Sunday, December 13, 2009

Why I Stay

Sorry for the lack of blogging. Finals really swamped me this semester. (I'm done, thank goodness.)

This post is a response to a thread on Feminist Mormon Housewives. A non-member wrote in asking what concerns feminist LDS women have with the church, and a lengthy thread ensued. One commenter, also a non-member, asked what makes feminist LDS women stay active in a church with such a patriarchal structure. Since the thread got long, and people started talking past one another, I decided to respond on my blog instead.

In the New Testament, Christ preached many things to the people. At one point, many people became offended and stopped following Him. Christ's exchange with his apostles as a result is instructive.
From that time many of his disciples went back, and walked no more with him.
Then said Jesus unto the twelve, Will ye also go away?
Then Simon Peter answered him, Lord, to whom shall we go? thou hast the words of eternal life.
And we believe and are sure that thou art that Christ, the Son of the living God.
John 6:66-69.

I have received a witness from the Holy Spirit that God's authority, the priesthood, is contained within the Church of Jesus Christ of Latter-day Saints. Although the people who make up the church are imperfect, the church is still authorized. In the words of Peter, "to whom shall [I] go?" I have faith that all of the things that are wrong with the patriarchy will be made right through the atonement of Jesus Christ.

When the priesthood was extended to all worthy male members of the church without regard to race, one of the things that stuck out to me in Official Declaration 2 was that the revelation came about in part because of the "faithfulness of those from whom the priesthood has been withheld." Today, my sisters and I are those from whom the priesthood has been withheld. I can't expect change if I'm not faithful. My faith can be a driving force in preparing the way for God to continue to fix man's errors.


C.J. Stutz said...

I remember, years ago, pointing out to a friend (I think I was 6 or 7 at the time), "girlish doesn't mean less". Now, as an adult, I think back on that comment and realize, "how right I was". I think we live in a culture that equates "equal" with "same" and "different" with "less". The idea that men and women might, in fact, be different, or blessed with different strengths, weaknesses, and abilities is offensive to many people.

No, women can't hold the Priesthood--but so what? I wish that, instead of focusing on what women can't do, we spent more time focusing on what women CAN do. There are a lot of things women can do that men can't; there are blessings reserved specially for women.

Too many women, I think, see denial of the Priesthood as this hidden, negative message that we're all supposed to stay home and be Mollies--that women, at least in the church's eyes, have no power and no individuality.

Barbara said...


First off, congratulations on finishing your semester!

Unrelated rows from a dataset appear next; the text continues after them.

(** The shard of a key is a list of entries that all satisfy [P]; an operation on it that
    keeps this keeps it for the cache. *)
Lemma with_shard_step key c :
  sharding_inv P c →
  ∃ lru a, lru_refines lru a ∧ (∀ e, e ∈ a → P e.1 e.2) ∧
    ∀ A (op : LruCache Z V → option (A * LruCache Z V)) out lru' a',
      op lru = Some (out, lru') → lru_refines lru' a' → (∀ e, e ∈ a' → P e.1 e.2) →
      ∃ c', with_shard hash key op c = Some (Ok (out, c')) ∧ sharding_inv P c'.
Proof.
  intros Hinv. destruct (shard_lookup hash P key c Hinv) as (i & lru & Hs & Hi).
  destruct Hinv as [Hne Hall]. pose proof (Forall_lookup_1 _ _ _ _ Hall Hi) as (a & Hr & HP).
  exists lru, a. split_and!; [done..|]. intros A op out lru' a' Hop Hr' HP'.
  unfold with_shard. rewrite Hs, Hi, Hop. eexists. split; [done|]. split; cbn.
  - intros E%(f_equal length). rewrite length_insert in E. by destruct (sharding_vec c).
  - apply Forall_insert; [done|]. by exists a'.
Qed.

Lemma sharding_put_inv key v c :
  sharding_inv P c → P key v →
  ∃ o c', sharding_put hash key v c = Some (Ok (o, c')) ∧ sharding_inv P c'.
Proof.
  intros Hc Hv. destruct (with_shard_step key c Hc) as (lru & a & Hr & HP & Hstep).
  destruct (lru_put_refines lru a key v Hr) as (lru' & Hop & Hr' & _).
  destruct (Hstep _ _ _ _ _ Hop Hr') as (c' & Hw & Hc').
  - intros e [->|He]%elem_of_cons; [done|]. by eapply HP, spec_delete_subset, spec_evict_subset.
  - eauto.
Qed.

Lemma sharding_get_or_insert_cases key c :
  sharding_inv P c →
  (∃ v, P key v ∧ (∃ c', sharding_get hash key c = Some (Ok (Some v, c'))) ∧
     ∀ fn, ∃ c', sharding_get_or_insert hash key fn c = Some (Ok (Ok v, c')) ∧ sharding_inv P c') ∨
  ((∃ c', sharding_get hash key c = Some (Ok (None, c'))) ∧
     ∀ fn v, fn key = Ok v → P key v →
       ∃ c', sharding_get_or_insert hash key fn c = Some (Ok (Ok v, c')) ∧ sharding_inv P c').
Proof.
  intros Hc. destruct (with_shard_step key c Hc) as (lru & a & Hr & HP & Hstep).
  destruct (lru_get_refines lru a key Hr) as (lru1 & Hget & Hr1 & _). unfold spec_get in Hget, Hr1.
  destruct (spec_lookup key a) as [v|] eqn:E; cbn [fst snd] in Hget, Hr1.
  - left. exists v. assert (P key v) as Hv by (by apply (HP (key, v)), spec_lookup_elem).
    assert (∀ e, e ∈ (key, v) :: spec_delete key a → P e.1 e.2) as HP'.
    { intros e [->|He]%elem_of_cons; [done|]. by eapply HP, spec_delete_subset. }
    split_and!; [done| |].
    + destruct (Hstep _ _ _ _ _ Hget Hr1 HP') as (c' & ? & _). eauto.
    + intros fn. destruct (lru_get_or_insert_refines lru a key fn Hr) as (lru2 & Hop & Hr2 & _).
      unfold spec_get_or_insert in Hop, Hr2. rewrite E in Hop, Hr2. by eapply Hstep.
  - right. split; [destruct (Hstep _ _ _ _ _ Hget Hr1 HP) as (c' & ? & _); eauto|].
    intros fn v Hf Hv. destruct (lru_get_or_insert_refines lru a key fn Hr) as (lru2 & Hop & Hr2 & _).
    unfold spec_get_or_insert in Hop, Hr2. rewrite E, Hf in Hop, Hr2. eapply Hstep; [done..|].
    intros e [->|He]%elem_of_cons; [done|]. by eapply HP, spec_evict_subset.
Qed.
End cache.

Secondly, I almost missed your response! I figured once the fmh thread got so long, no one would be responding to my specific question, made so early on. Thank you for your response. My mind is reeling from all my reading of late, so all I can say at the moment is thanks, I'm sure I will have more in the future once it has all been a little more processed :)


Anonymous said...

I think this is a great answer as to why you stay. It ought to be one reason why we all stay since we are confronted with human imperfections—none of which justify us in casting off our witness. I say this and I don't even think the male-only-priesthood is a human imperfection. Even if God has more in store for us, if he is predicating it on our faithfulness (as you pointed out) we can't blame human imperfection of the administrators.